INFORMATION GIVEN ▸

(** The pairs [(m, c)], [m <= c < n], of which only those with the index
    [k] count. *)
Lemma sum_energies_pairs_with (D : Z -> Z -> R) (n k : Z) :
  (0 <= k < n)%Z ->
  (forall a b, a <> k -> b <> k -> D a b = 0) -> D k k = 0 ->
  (forall a b, D a b = D b a) ->
  sum_energies
    ((fun m => sum_energies (D m <$> seqZ m (n - m))) <$> seqZ 0 n)
  = sum_energies (D k <$> seqZ 0 n).
Proof.
  intros Hk Hout Hkk Hsym.
  rewrite (seqZ_split 0 n k) by lia.
  rewrite !fmap_app, !sum_energies_app.
  replace (0 + k)%Z with k by lia.
  rewrite (seqZ_cons k (n - k)) by lia.
  rewrite fmap_cons, sum_energies_cons.
  rewrite (sum_energies_zeros _ (seqZ (Z.succ k) _)).
  2:{ intros m Hm. apply elem_of_seqZ in Hm. apply sum_energies_zeros.
      intros c Hc. apply elem_of_seqZ in Hc. apply Hout; lia. }
  rewrite Rplus_0_r. f_equal.
  - apply sum_energies_ext. intros m Hm. apply elem_of_seqZ in Hm. cbv beta.
    rewrite (sum_energies_single _ _ _ k) by (lia || (intros; apply Hout; lia)).
    apply Hsym.
  - by rewrite <- (seqZ_cons k (n - k)) by lia.
Qed.

End ExactSumsOfPairs.

Section ExactIncrement.
Context {Bond Angle Dihedral Hop : Type}.
Local Existing Instance R_ops.
Local Abbreviation Molecule := (Molecule Bond Angle Dihedral Hop).
Local Arguments sum_energies : simpl never.
Local Arguments calcR2 : simpl never.
Local Arguments molecule_pair_energy : simpl never.
Local Open Scope R_scope.

Lemma pair_energy_sym (atom1 atom2 : Atom) (r2 : R) :
  pair_energy atom1 atom2 r2 = pair_energy atom2 atom1 r2.
Proof.
  unfold pair_energy, calc_lj, calcCharge, calcBlending.
  cbn [Real radd rmul rdiv rsub rsqrt reqb rlit rofZ R_ops].
  by rewrite (Rmult_comm (sigma atom1)), (Rmult_comm (epsilon atom1)),
    (Rmult_comm (charge atom1)).
Qed.

Lemma atom_pair_energy_sym fuel (env : Environment) (atom1 atom2 : Atom) :
  atom_pair_energy fuel env atom1 atom2 = atom_pair_energy fuel env atom2 atom1.
Proof.
  unfold atom_pair_energy. rewrite (calcR2_sym fuel atom1 atom2).
  destruct (calcR2 fuel atom2 atom1 env) as [r2|].
  - rewrite (pair_energy_sym atom1 atom2).
    by destruct (rleb _ (sigma atom1)), (rleb _ (epsilon atom1)),
      (rleb _ (sigma atom2)), (rleb _ (epsilon atom2)).
  - by destruct (rleb _ (sigma atom1)), (rleb _ (epsilon atom1)),
      (rleb _ (sigma atom2)), (rleb _ (epsilon atom2)).
Qed.

Lemma molecule_pair_energy_sym fuel (env : Environment) (mol1 mol2 : Molecule) :
  molecule_pair_energy fuel env mol1 mol2
  = molecule_pair_energy fuel env mol2 mol1.
Proof.
  unfold molecule_pair_energy. rewrite sum_energies_swap.
  apply sum_energies_ext. intros a2 _. apply sum_energies_ext. intros a1 _.
  apply atom_pair_energy_sym.
Qed.

Lemma interaction_self fuel (mols : list Molecule) (env : Environment) m :
  interaction fuel mols env m m = 0.
Proof. unfold interaction. rewrite decide_False; [done|]. by intros [? _]. Qed.

Lemma interaction_sym fuel (mols : list Molecule) (env : Environment) m c :
  interaction fuel mols env m c = interaction fuel mols env c m.
Proof.
  unfold interaction. rewrite (withinCutoff_sym fuel mols env m c).
  destruct (decide (c <> m /\ _)) as [[Hne Hw]|Hno].
  - rewrite decide_True by (split; [congruence|done]).
    destruct (readZ mols m), (readZ mols c); try done.
    apply molecule_pair_energy_sym.
  - rewrite decide_False; [done|]. intros [Hne Hw]. apply Hno.
    split; [congruence|done].
Qed.

(** The interaction of two molecules depends on these molecules only. *)
Lemma interaction_local fuel (mols mols' : list Molecule) (env : Environment)
    m c :
  readZ mols' m = readZ mols m -> readZ mols' c = readZ mols c ->
  interaction fuel mols' env m c = interaction fuel mols env m c.
Proof.
  intros Hm Hc. unfold interaction, withinCutoff. by rewrite Hm, Hc.
Qed.

(** Moving one molecule changes the energy of the system by the change of
    the energy of that molecule with all the others. *)
Lemma system_energy_increment fuel (mols mols' : list Molecule)
    (env : Environment) (count k : Z) :
  (0 <= k < count)%Z ->
  (forall j, j <> k -> readZ mols' j = readZ mols j) ->
  system_energy fuel mols' env count - system_energy fuel mols env count
  = contribution fuel mols' env k 0 count - contribution fuel mols env k 0 count.
Proof.
  intros Hk Hsame. unfold system_energy, contribution.
  rewrite Z.sub_0_r, <- !sum_energies_minus.
  etrans.
  { apply sum_energies_ext. intros m _. cbv beta. symmetry.
    apply sum_energies_minus. }
  apply (sum_energies_pairs_with
           (fun m c => interaction fuel mols' env m c
                       - interaction fuel mols env m c) count k); try done.
  - intros a b Ha Hb. rewrite (interaction_local fuel mols mols') by auto. lra.
  - rewrite !interaction_self. lra.
  - intros a b. by rewrite (interaction_sym fuel mols'), (interaction_sym fuel mols).
Qed.

Context {consts : Constants (ops:=R_ops)}.
Context {ext : Externals (ops:=R_ops) Bond Angle Dihedral Hop}.


End ExactIncrement.
(** * The properties on the small system *)

Section OnTheSmallSystem.
Local Existing Instance F_ops.
Local Existing Instance demo_consts.
Local Existing Instance demo_ext.

Lemma step_commit_or_rollback_witness :
  runStep 8 demo_kT demo_start
    = Some demo_after_step
  /\ rejected demo_after_step = 1
  /\ exists changeIdx oldEnergyCont newEnergyCont s1 accept g,
       proposeAndEvaluate 8 demo_start
         = Some (changeIdx, oldEnergyCont, newEnergyCont, s1)
       /\ acceptMove demo_kT newEnergyCont oldEnergyCont (rng s1) = (accept, g)
       /\ if accept then
            oldEnergy demo_after_step
              = radd (oldEnergy demo_start) (rsub newEnergyCont oldEnergyCont)
            /\ accepted demo_after_step = (accepted demo_start + 1)%Z
            /\ rejected demo_after_step = rejected demo_start
            /\ innerbox demo_after_step = innerbox s1
            /\ trace demo_after_step = trace demo_start ++ [EvStep changeIdx]
          else
            oldEnergy demo_after_step = oldEnergy demo_start
            /\ accepted demo_after_step = accepted demo_start
            /\ rejected demo_after_step = (rejected demo_start + 1)%Z
            /\ Rollback changeIdx (innerbox s1) = Some (innerbox demo_after_step)
            /\ trace demo_after_step
               = trace demo_start ++ [EvStep changeIdx; EvRollback changeIdx].
Proof.
  assert (H : runStep 8 demo_kT demo_start
              = Some demo_after_step) by reflexivity.
  split; [exact H|]. split; [reflexivity|].
  exact (step_commit_or_rollback 8 demo_kT demo_start demo_after_step H).
Defined.

Lemma system_energy_at_most_once_witness :
  runParallel 8 1 demo_start = Some demo_after_run
  /\ exists loop_events,
       trace demo_after_run
       = trace demo_start
         ++ (if reqb (oldEnergy demo_start) (rofZ 0)
             then [EvCalcSystemEnergy] else [])
         ++ loop_events
       /\ Forall loop_event loop_events.
Proof.
  assert (H : runParallel 8 1 demo_start = Some demo_after_run) by reflexivity.
  split; [exact H|].
  exact (proj1 (system_energy_at_most_once 8 1 demo_start demo_after_run H)).
Defined.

REQUIRED ACTION ▸
Return exactly the opening lines of the listing above, ending with the line that has "((fun m => sum_energies".

RESPONSE TO THE TASK ▸
(** The pairs [(m, c)], [m <= c < n], of which only those with the index
    [k] count. *)
Lemma sum_energies_pairs_with (D : Z -> Z -> R) (n k : Z) :
  (0 <= k < n)%Z ->
  (forall a b, a <> k -> b <> k -> D a b = 0) -> D k k = 0 ->
  (forall a b, D a b = D b a) ->
  sum_energies
    ((fun m => sum_energies (D m <$> seqZ m (n - m))) <$> seqZ 0 n)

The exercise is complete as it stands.